Motorola argued that it has received no material relief after receiving the jury’s judgement in its favor and that Hytera has shown no intention to provide that relief, all while continuing to sell products including its trade secrets.

In its own statement in the joint summary report, Hytera accused Motorola of making “unsupported accusations, misleading statements and overheated rhetoric.”

“Hytera disputes these assertions, including that Hytera’s witnesses presented false testimony under oath, but will not make matters worse by responding to them here,” Hytera’s statement said.

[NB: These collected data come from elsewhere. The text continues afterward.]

(* ===== verification/ElfDynamic.v ===== *)
(** * Program headers and the dynamic segment

    What [loader/metadata_reader.cpp] and [loader/load_plan_reader.cpp] share
    (the second file repeats the first one's helpers): the walk over the
    program-header table for PT_DYNAMIC, the dynamic-table values and the
    translation from virtual addresses to file offsets. *)

From S2P Require Import Prelude Order Memory CodeObject Segments.

Definition kElfProgramHeaderOffset : Z := 32.
Definition kElfProgramHeaderEntrySizeOffset : Z := 54.
Definition kElfProgramHeaderCountOffset : Z := 56.
Definition kProgramHeaderTypeDynamic : Z := 2.
Definition kElf64DynamicEntrySize : Z := 16.
Definition kElf64SymbolSize : Z := 24.

(** ** Address translation *)

Fixpoint virtual_address_to_file (load_segments : list LoadSegment) (address length : Z)
  : option Z :=
  match load_segments with
  | [] => None
  | segment :: load_segments =>
      if address <? seg_virtual_address segment then
        virtual_address_to_file load_segments address length
      else
        let delta := u64_sub address (seg_virtual_address segment) in
        if (delta <=? seg_file_size segment) && (length <=? seg_file_size segment - delta)
        then Some (u64_add (seg_file_offset segment) delta)
        else virtual_address_to_file load_segments address length
  end.

Fixpoint virtual_address_in_memory (load_segments : list LoadSegment) (address length : Z)
  : bool :=
  match load_segments with
  | [] => false
  | segment :: load_segments =>
      if address <? seg_virtual_address segment then
        virtual_address_in_memory load_segments address length
      else
        let delta := u64_sub address (seg_virtual_address segment) in
        if (delta <=? seg_memory_size segment) && (length <=? seg_memory_size segment - delta)
        then true
        else virtual_address_in_memory load_segments address length
  end.

(** ** The dynamic table *)

Record DynamicValue := mkDynamicValue {
  dv_present : bool;
  dv_value : Z;
  dv_file_offset : Z
}.

Definition default_dynamic_value : DynamicValue := mkDynamicValue false 0 0.

Definition set_dynamic_value (destination : DynamicValue) (value file_offset : Z)
    (message : string) : parse DynamicValue :=
  if dv_present destination then
    failure ParseErrorCode.InvalidDynamicTable file_offset message
  else Ok (mkDynamicValue true value file_offset).

(** The loop over the program headers: [found] is the file range of the
    PT_DYNAMIC segment found so far. *)
Fixpoint find_dynamic_loop (data : bytes) (size program_header_offset entry_size : Z)
    (remaining : nat) (index : Z) (found : option (Z * Z)) : parse (option (Z * Z)) :=
  match remaining with
  | O => Ok found
  | S remaining =>
      let header_offset := u64_add program_header_offset (u64_mul index entry_size) in
      type ← read_u32 data (header_offset + kProgramHeaderTypeOffset);
      if negb (type =? kProgramHeaderTypeDynamic) then
        find_dynamic_loop data size program_header_offset entry_size remaining (index + 1) found
      else if bool_decide (is_Some found) then
        failure ParseErrorCode.DuplicateDynamicSegment header_offset
          "code object has more than one PT_DYNAMIC segment"
      else
        dynamic_offset ← read_u64 data (header_offset + kProgramHeaderFileOffset);
        dynamic_size ← read_u64 data (header_offset + kProgramHeaderFileSizeOffset);
        if negb (range_is_in_file dynamic_offset dynamic_size size) ||
           (dynamic_size =? 0) || negb (dynamic_size mod kElf64DynamicEntrySize =? 0) then
          failure ParseErrorCode.InvalidDynamicTable
            (u64_add header_offset kProgramHeaderFileOffset)
            "PT_DYNAMIC does not contain complete ELF64 entries"
        else
          find_dynamic_loop data size program_header_offset entry_size remaining (index + 1)
            (Some (dynamic_offset, dynamic_size))
  end.

Definition find_dynamic_segment (data : bytes) (size : Z) : parse (option (Z * Z)) :=
  program_header_offset ← read_u64 data kElfProgramHeaderOffset;
  entry_size ← read_u16 data kElfProgramHeaderEntrySizeOffset;
  count ← read_u16 data kElfProgramHeaderCountOffset;
  find_dynamic_loop data size program_header_offset entry_size (Z.to_nat count) 0 None.

(** ** Facts *)

(** The header facts [parse_code_object] has established before it calls the
    readers: the program-header table is in the file. *)
Record elf_table (data : bytes) (table_offset : Z) (count : nat) : Prop := {
  et_size : is_u64 (size_of data);
  et_header : 64 <= size_of data;
  et_offset : read_u64 (E:=ParseError) data kElfProgramHeaderOffset = Ok table_offset;
  et_entry_size : read_u16 (E:=ParseError) data kElfProgramHeaderEntrySizeOffset =
    Ok kElf64ProgramHeaderSize;
  et_count : read_u16 (E:=ParseError) data kElfProgramHeaderCountOffset = Ok (Z.of_nat count);
  et_offset_pos : 0 <= table_offset;
  et_count_u16 : Z.of_nat count < U16_MOD;
  et_table : table_offset + Z.of_nat count * kElf64ProgramHeaderSize <= size_of data
}.

Lemma virtual_address_to_file_spec file_size segments address length offset :
  is_u64 file_size -> is_u64 address -> 0 <= length ->
  Forall (segment_wf file_size) segments ->
  virtual_address_to_file segments address length = Some offset ->
  0 <= offset /\ offset + length <= file_size /\
  exists s, s ∈ segments /\ seg_virtual_address s <= address /\
    address + length <= seg_virtual_address s + seg_file_size s /\
    offset = seg_file_offset s + (address - seg_virtual_address s).
Proof.
  intros Hfs Ha Hl Hs. induction Hs as [|s segments Hs _ IH]; simpl; [done|].
  destruct Hs as [[] ? ? ? ? _].
  destruct (Z.ltb_spec address (seg_virtual_address s)).
  - intros H0. destruct (IH H0) as (? & ? & s' & ? & ?). split_and!; [done..|].
    exists s'. split; [by right|done].
  - rewrite u64_sub_small by lia. destruct (_ && _) eqn:G.
    + intros [= <-]. rewrite u64_add_small by lia. split_and!; [lia..|].
      exists s. split; [left|]. lia.
    + intros H0. destruct (IH H0) as (? & ? & s' & ? & ?). split_and!; [done..|].
      exists s'. split; [by right|done].
Qed.

Lemma virtual_address_in_memory_spec file_size segments address length :
  is_u64 address -> 0 <= length -> Forall (segment_wf file_size) segments ->
  virtual_address_in_memory segments address length = true <->
  exists s, s ∈ segments /\ seg_virtual_address s <= address /\
    address + length <= seg_virtual_address s + seg_memory_size s.
Proof.
  intros Ha Hl Hs. induction Hs as [|s segments Hs _ IH]; simpl.
  { split; [done|]. by intros (s & ?%elem_of_nil & _). }
  setoid_rewrite elem_of_cons. destruct Hs as [[] ? ? ? ? _].
  destruct (Z.ltb_spec address (seg_virtual_address s)).
  { rewrite IH. split; [naive_solver|]. intros (s' & [->|?] & ?); [lia|eauto]. }
  rewrite u64_sub_small by lia. destruct (_ && _) eqn:G.
  - split; [intros _|done]. exists s. split; [by left|]. lia.
  - rewrite IH. split; [naive_solver|]. intros (s' & [->|?] & ?); [lia|eauto].
Qed.

Lemma set_dynamic_value_safe dv value file_offset message :
  safe (set_dynamic_value dv value file_offset message)
    (fun dv' => dv' = mkDynamicValue true value file_offset).
Proof. unfold set_dynamic_value. by repeat parse_step. Qed.

(** The dynamic range, when there is one: in the file, whole entries. *)
Definition dynamic_range_ok (size : Z) (range : option (Z * Z)) : Prop :=
  match range with
  | None => True
  | Some (offset, length) =>
      0 <= offset /\ 0 < length /\ offset + length <= size /\
      length mod kElf64DynamicEntrySize = 0
  end.

Lemma find_dynamic_loop_safe (data : bytes) table_offset (count : nat) remaining index found :
  elf_table data table_offset count -> dynamic_range_ok (size_of data) found ->
  0 <= index -> index + Z.of_nat remaining = Z.of_nat count ->
  safe (find_dynamic_loop data (size_of data) table_offset kElf64ProgramHeaderSize
          remaining index found) (dynamic_range_ok (size_of data)).
Proof.
  intros [] Hfound. revert index found Hfound.
  induction remaining as [|n IH]; intros index found Hfound Hi Hn; cbn [find_dynamic_loop].
  { done. }
  rewrite (header_entry_offset _ count (size_of data)) by lia.
  set (entry := table_offset + index * kElf64ProgramHeaderSize).
  assert (0 <= entry /\ entry + 56 <= size_of data) as [He1 He2]
    by (unfold entry, kElf64ProgramHeaderSize in *; lia).
  unfold kProgramHeaderTypeOffset, kProgramHeaderFileOffset, kProgramHeaderFileSizeOffset.
  parse_step. parse_step; [apply IH; auto; lia|].
  parse_step; [fails|]. parse_step. parse_step. parse_step; [fails|].
  apply IH; [|lia..]. unfold range_is_in_file in *. simpl. lia.
Qed.

Lemma find_dynamic_segment_safe (data : bytes) table_offset (count : nat) :
  elf_table data table_offset count ->
  safe (find_dynamic_segment data (size_of data)) (dynamic_range_ok (size_of data)).
Proof.
  intros Ht. pose proof Ht as []. unfold find_dynamic_segment.
  rewrite et_offset0, et_entry_size0, et_count0. cbn [mbind result_bind].
  rewrite Nat2Z.id. eapply find_dynamic_loop_safe; [done|done|lia|lia].
Qed.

Hytera argued that the parties should request briefings on its motion for relief of the royalty payments and then decide whether or not it needs to brief Motorola’s motion for contempt after that motion is decided.

“Hytera submits that Motorola’s motion should continue to be held in abeyance pending resolution of Hytera’s pending motion,” Hytera’s statement said. “A key ground for contempt raised in Motorola’s motion is that Hytera is in violation of the court’s royalty order. Since Hytera’s pending motion asks for relief from that order, this court should decide Hytera’s motion first. If the court grants the requested relief, Hytera will not be in violation of that order. Accordingly, a ruling on Hytera’s motion could eliminate the key ground for contempt raised in Motorola’s motion and perhaps moot the entire motion. The court and parties could address at a later time whether any briefing or hearing on Motorola’s motion is necessary.”

After reviewing the joint summary, Pacold requested another joint summary on a proposed schedule that would include the parties briefing the two motions simultaneously. That report is due October 25. Pacold also scheduled a status hearing for the case on October 26.